ACTION ITEM – Quote the entries below from the line with "Definition bootstrap_group_runtime_state (channel_name" through the line with "(** ** The speaker *)", both ends included, and only those lines.

[Recorded data]
(** ** An abandoned evaluation cannot be made again step by step

    Abandoning moves the candidate from evaluating to failed and leaves the cursor.  The
    next step resumes it without moving the candidate back, so the last one scores and
    stores the evaluation and then fails on the candidate's status; every further step
    stores one more evaluation and fails again. *)
Abbreviation abandoned :=
  ((engine_exec the_engine (GAbandon "c1" (Human "ops") "stuck")
      (run_evaluation_step the_engine "c1" 1000 None drafted).2).2).
Abbreviation retried := ((run_evaluation_step the_engine "c1" 1000 None abandoned).2).
Abbreviation retried_again := ((run_evaluation_step the_engine "c1" 1000 None retried).2).

Example abandoned_evaluation_cannot_finish :
  (ca_status <$> evo_candidates (evo_of (w_db abandoned))) = [CandFailed] ∧
  bool_decide (cursor "c1" (w_db abandoned) = None) = false ∧
  completed (run_evaluation_step the_engine "c1" 1000 None abandoned).1 = false ∧
  completed (run_evaluation_step the_engine "c1" 1000 None retried).1 = false ∧
  length (evo_evaluations (evo_of (w_db retried_again))) = 2.
Proof. vm_compute. split_and!; reflexivity. Qed.

(** ** Feedback of one chat on the run of another

    The sessions of chat 12 are looked up by the prefix [tg:12], which those of chat 123
    have too. *)
Definition other_chat_runs : TrajDb :=
  run_ops traj_exec 0 [TStart "traj-9" "tg:123" "telegram" "5" "m1"; TFinish "traj-9" (Some "done") FinalAnswer] empty_traj.

Example prefix_matches_another_chat :
  match (latest_finished_trajectory "tg:12" 0 (World other_chat_runs 90 9)).1 with
  | Ok (Some run) => tj_session_id run = "tg:123"
  | _ => False
  end.
Proof. vm_compute. reflexivity. Qed.
Definition set_last_response (m : gmap Z N) (r : TelegramGroupRuntimeState) : TelegramGroupRuntimeState :=
  {| gr_last_bot_response := m; gr_learned_aliases := gr_learned_aliases r; gr_loaded_aliases := gr_loaded_aliases r;
     gr_user_profiles := gr_user_profiles r; gr_loaded_profiles := gr_loaded_profiles r |}.

Definition set_aliases (m : gmap Z (gset string)) (r : TelegramGroupRuntimeState) : TelegramGroupRuntimeState :=
  {| gr_last_bot_response := gr_last_bot_response r; gr_learned_aliases := m; gr_loaded_aliases := gr_loaded_aliases r;
     gr_user_profiles := gr_user_profiles r; gr_loaded_profiles := gr_loaded_profiles r |}.

Definition set_loaded_aliases (m : gset Z) (r : TelegramGroupRuntimeState) : TelegramGroupRuntimeState :=
  {| gr_last_bot_response := gr_last_bot_response r; gr_learned_aliases := gr_learned_aliases r; gr_loaded_aliases := m;
     gr_user_profiles := gr_user_profiles r; gr_loaded_profiles := gr_loaded_profiles r |}.

Definition set_profiles (m : gmap Z (gmap Z TelegramGroupUserProfile)) (r : TelegramGroupRuntimeState)
    : TelegramGroupRuntimeState :=
  {| gr_last_bot_response := gr_last_bot_response r; gr_learned_aliases := gr_learned_aliases r;
     gr_loaded_aliases := gr_loaded_aliases r; gr_user_profiles := m; gr_loaded_profiles := gr_loaded_profiles r |}.

Definition set_loaded_profiles (m : gset Z) (r : TelegramGroupRuntimeState) : TelegramGroupRuntimeState :=
  {| gr_last_bot_response := gr_last_bot_response r; gr_learned_aliases := gr_learned_aliases r;
     gr_loaded_aliases := gr_loaded_aliases r; gr_user_profiles := gr_user_profiles r; gr_loaded_profiles := m |}.

Definition MAX_LEARNED_ALIASES : nat := 24.

(** [map.entry(chat_id).or_default()]. *)
Definition aliases_of (chat_id : Z) (r : TelegramGroupRuntimeState) : gset string :=
  default ∅ (gr_learned_aliases r !! chat_id).

Definition profiles_of (chat_id : Z) (r : TelegramGroupRuntimeState) : gmap Z TelegramGroupUserProfile :=
  default ∅ (gr_user_profiles r !! chat_id).

Section groups.
  Context `{CLK : Clock} `{UT : UnicodeText} `{SO : SetOrder} `{ENV : MemoryEnv}.

Abbreviation G := (M GroupDb).

Definition in_memory {A} (m : M ConvDb A) : G A :=
  zoom gb_memory (λ c s, {| gb_runtime := gb_runtime s; gb_diag := gb_diag s; gb_memory := c |}) m.

Definition runtime : G TelegramGroupRuntimeState := s ← get_db; mret (gb_runtime s).

Definition set_runtime (f : TelegramGroupRuntimeState → TelegramGroupRuntimeState) : G unit :=
  s ← get_db; put_db {| gb_runtime := f (gb_runtime s); gb_diag := gb_diag s; gb_memory := gb_memory s |}.

(** [current_unix_timestamp]. *)
Definition current_unix_timestamp : G N := now ← unix_now; mret (Z.to_N now).

(** ** Bootstrap *)

(** The loop over the stored names. *)
Definition keep_alias (known : gset string) (alias : string) : gset string :=
  let normalized := normalize_alias_token alias in
  if String.eqb normalized "" || (MAX_LEARNED_ALIASES <=? size known) then known else {[normalized]} ∪ known.

Definition keep_profile (known : gmap Z TelegramGroupUserProfile) (profile : GroupUserProfileRecord)
    : gmap Z TelegramGroupUserProfile :=
  if is_blank (up_preferred_name profile) || (256 <=? size known) then known
  else <[up_user_id profile := {| gp_preferred_name := up_preferred_name profile;
                                  gp_username := normalize_telegram_username (up_username profile);
                                  gp_updated_at := Z.to_N (Z.max (up_updated_at profile) 0) |}]> known.

Definition bootstrap_aliases (channel_name : string) (chat_id : Z) : G unit :=
  loaded ← catch (wrap_error "failed to load telegram group aliases"
                    (in_memory (load_group_aliases channel_name chat_id 64)));
  set_runtime (λ r,
    let r := match loaded with
             | Ok stored => set_aliases (<[chat_id := foldl keep_alias (aliases_of chat_id r) stored]> (gr_learned_aliases r)) r
             | Err _ => r
             end in
    set_loaded_aliases ({[chat_id]} ∪ gr_loaded_aliases r) r).

Definition bootstrap_profiles (channel_name : string) (chat_id : Z) : G unit :=
  loaded ← catch (wrap_error "failed to load telegram group user profiles"
                    (in_memory (load_group_user_profiles channel_name chat_id 128)));
  set_runtime (λ r,
    let r := match loaded with
             | Ok stored => set_profiles (<[chat_id := foldl keep_profile (profiles_of chat_id r) stored]> (gr_user_profiles r)) r
             | Err _ => r
             end in
    set_loaded_profiles ({[chat_id]} ∪ gr_loaded_profiles r) r).

Definition bootstrap_group_runtime_state (channel_name : string) (chat_id : Z) : G unit :=
  r ← runtime;
  (if bool_decide (chat_id ∈ gr_loaded_aliases r) then mret tt else bootstrap_aliases channel_name chat_id) ;;
  (if bool_decide (chat_id ∈ gr_loaded_profiles r) then mret tt else bootstrap_profiles channel_name chat_id).

(** ** The speaker *)

(** The profile of the sender after this message, and whether it is to be stored. *)
Definition update_profile (observed_name : string) (observed_username corrected_name : option string) (now : N)
    (known : option TelegramGroupUserProfile) : TelegramGroupUserProfile * bool :=
  let p := default {| gp_preferred_name := observed_name; gp_username := observed_username; gp_updated_at := now |} known in
  let '(name, changed) := if is_blank (gp_preferred_name p) then (observed_name, true) else (gp_preferred_name p, false) in
  let '(username, changed) :=
    match gp_username p, observed_username with
    | None, Some u => (Some u, true)
    | u, _ => (u, changed)
    end in
  let '(name, changed) :=
    match corrected_name with
    | Some corrected => if String.eqb name corrected then (name, changed) else (corrected, true)
    | None => (name, changed)
    end in
  ({| gp_preferred_name := name; gp_username := username; gp_updated_at := now |}, changed).

(** Who spoke last comes first, then the smaller id. *)
Definition roster_before (a b : Z * TelegramGroupUserProfile) : bool :=
  (gp_updated_at b.2 <? gp_updated_at a.2)%N || ((gp_updated_at a.2 =? gp_updated_at b.2)%N && (a.1 <=? b.1)%Z).

Definition sender_id (message : TelegramMessage) : Z :=
  match tm_from message with Some u => us_id u | None => tm_chat_id message end.

Definition build_group_identity_context (channel_name : string) (message : TelegramMessage) (text : string)
    : G GroupPreparation :=
  let chat_id := tm_chat_id message in
  let sender_user_id := sender_id message in
  let sender_username := normalize_telegram_username (tm_from message ≫= us_username) in
  let sender_observed_name :=
    default ("用户" +:+ pretty sender_user_id) (derive_telegram_user_display_name (tm_from message)) in
  let corrected_name := extract_realtime_name_correction text in
  now ← current_unix_timestamp;
  r ← runtime;
  let '(profile, changed) :=
    update_profile sender_observed_name sender_username corrected_name now (profiles_of chat_id r !! sender_user_id) in
  let chat_profiles := <[sender_user_id := profile]> (profiles_of chat_id r) in
  set_runtime (λ r, set_profiles (<[chat_id := chat_profiles]> (gr_user_profiles r)) r) ;;
  (if changed : bool then
     ignore_error (wrap_error "failed to persist telegram group user profile"
       (in_memory (upsert_group_user_profile channel_name chat_id sender_user_id (gp_preferred_name profile) (gp_username profile))))
   else mret tt) ;;
  mret {| pr_sender_user_id := sender_user_id; pr_sender_profile := profile;
          pr_model_input_text :=
            build_group_member_identity_context text (tm_reply_to_message message) sender_user_id profile
              (order_by roster_before (map_to_list chat_profiles)) 8;
          pr_now := now |}.

(** ** Names of the bot *)

(** The loop over the new names: the names known then, and those added. *)
Fixpoint add_aliases (aliases : list string) (known : gset string) (newly_added : list string)
    : gset string * list string :=
  match aliases with
  | [] => (known, newly_added)
  | alias :: rest =>
      if MAX_LEARNED_ALIASES <=? size known then (known, newly_added)
      else if bool_decide (alias ∈ known) then add_aliases rest known newly_added
      else add_aliases rest ({[alias]} ∪ known) (newly_added ++ [alias])
  end.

RESPONSE AREA –
Definition bootstrap_group_runtime_state (channel_name : string) (chat_id : Z) : G unit :=
  r ← runtime;
  (if bool_decide (chat_id ∈ gr_loaded_aliases r) then mret tt else bootstrap_aliases channel_name chat_id) ;;
  (if bool_decide (chat_id ∈ gr_loaded_profiles r) then mret tt else bootstrap_profiles channel_name chat_id).

(** ** The speaker *)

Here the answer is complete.